The loan mis-selling scandal at Lending Club, coming so soon after problems at fellow P2P lenders Prosper and OnDeck, has added further pressure to a sector that’s now facing challenges on multiple fronts.
In May 2016, Lending Club’s CEO suddenly resigned following revelations that the lender mis-sold a $22m package of near-prime loans to an investment bank. Consequently, it’s facing investigations from the Justice Department and the Securities and Exchange Commission. Lending Club’s share price, which stood at over $19 in June 2015, is currently under $4, and it has admitted that institutional investment has dried up to the extent that it may have to start using its own assets to fund further lending.

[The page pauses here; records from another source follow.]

Lemma overlay_favorites_entries localFavorites mp :
  NoDup (map fst mp) -> keyed mp ->
  overlay_favorites localFavorites mp = List.map (overlay_entry localFavorites) mp.
Proof.
  intros N K. unfold overlay_favorites.
  set (over := overlay_entry localFavorites).
  assert (G : forall todo done,
    NoDup (map fst (done ++ todo)%list) -> keyed todo ->
    fold_left
      (fun acc '(_, m) =>
         if favorites_has localFavorites (Types.id m)
         then map_set (Types.id m) (Types.with_favorite m) acc
         else acc)
      todo (List.map over done ++ todo)%list
    = List.map over (done ++ todo)%list).
  { induction todo as [|[k m] todo IH]; intros done N' K'; simpl.
    - now rewrite !app_nil_r.
    - assert (Hk : Types.id m = k) by (apply K'; now left).
      assert (Hn : ~ In k (map fst (List.map over done))).
      { rewrite map_map.
        replace (map (fun x => fst (over x)) done) with (map fst done).
        - rewrite map_app in N'. simpl in N'.
          apply NoDup_remove_2 in N'. intros I; apply N'.
          apply in_or_app; now left.
        - apply map_ext. intros [k0 m0]. unfold over, overlay_entry; simpl.
          now destruct (favorites_has localFavorites (Types.id m0)). }
      assert (Hstep :
        (if favorites_has localFavorites (Types.id m)
         then map_set (Types.id m) (Types.with_favorite m)
                (List.map over done ++ (k, m) :: todo)%list
         else (List.map over done ++ (k, m) :: todo)%list)
        = (List.map over (done ++ [(k, m)]) ++ todo)%list).
      { rewrite map_app, <- app_assoc. simpl.
        assert (Ho : over (k, m)
                     = if favorites_has localFavorites (Types.id m)
                       then (k, Types.with_favorite m) else (k, m))
          by reflexivity.
        rewrite Ho.
        destruct (favorites_has localFavorites (Types.id m)); [|reflexivity].
        rewrite Hk. now apply map_set_at. }
      rewrite Hstep, IH.
      + now rewrite <- app_assoc.
      + now rewrite <- app_assoc.
      + intros k' m' I. apply K'. now right. }
  apply (G mp []); assumption.
Qed.

Lemma overlay_ids localFavorites mp :
  NoDup (map fst mp) -> keyed mp ->
  map Types.id (map_values (overlay_favorites localFavorites mp))
  = map fst mp.
Proof.
  intros N K. rewrite overlay_favorites_entries by assumption.
  unfold map_values. rewrite !map_map.
  rewrite <- (keyed_ids K). unfold map_values. rewrite map_map.
  apply map_ext. intros [k m]. unfold overlay_entry; simpl.
  now destruct (favorites_has localFavorites (Types.id m)).
Qed.

Lemma partition_stage_filters now items :
  partition_stage Date_parse now items
  = (filter (fun m => negb (past_deprecated Date_parse now m)) items,
     filter (past_deprecated Date_parse now) items).
Proof.
  induction items as [|m items IH]; simpl; [reflexivity|].
  rewrite IH. now destruct (past_deprecated Date_parse now m).
Qed.

Lemma filter_partition_perm (f : Types.AnyModel -> bool) items :
  Permutation (filter (fun m => negb (f m)) items ++ filter f items) items.
Proof.
  induction items as [|m items IH]; simpl; [constructor|].
  destruct (f m); simpl.
  - apply Permutation_sym, Permutation_cons_app, Permutation_sym, IH.
  - now apply perm_skip.
Qed.

Lemma NoDup_map_filter (f : Types.AnyModel -> bool) items :
  NoDup (map Types.id items) -> NoDup (map Types.id (filter f items)).
Proof.
  induction items as [|m items IH]; simpl; intros N; [constructor|].
  inversion N as [|? ? X Y]; subst.
  destruct (f m); simpl; [|auto].
  constructor; [|auto]. intros I; apply X.
  apply in_map_iff in I; destruct I as (x & E & I).
  apply filter_In in I. apply in_map_iff. exists x. tauto.
Qed.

These problems have tarnished an industry that initially prided itself on bypassing the banks and widening access to credit for underserved consumers. P2P lending is facing calls for increased regulation from the US Treasury, and the former head of the UK’s Financial Services Authority has warned that P2P investors risk huge losses over the next 5-10 years.
The growing crisis of confidence in the sector will dampen both institutional and retail funding. This will restrict future growth and may leave operators vulnerable to takeover by established banks.
Fintech entrants are increasingly having to partner with traditional providers to ensure their viability, and P2P lenders may now have to follow suit. Although the current crisis may not be existential, P2P lenders stand to lose their independence and could become just another channel for credit provision.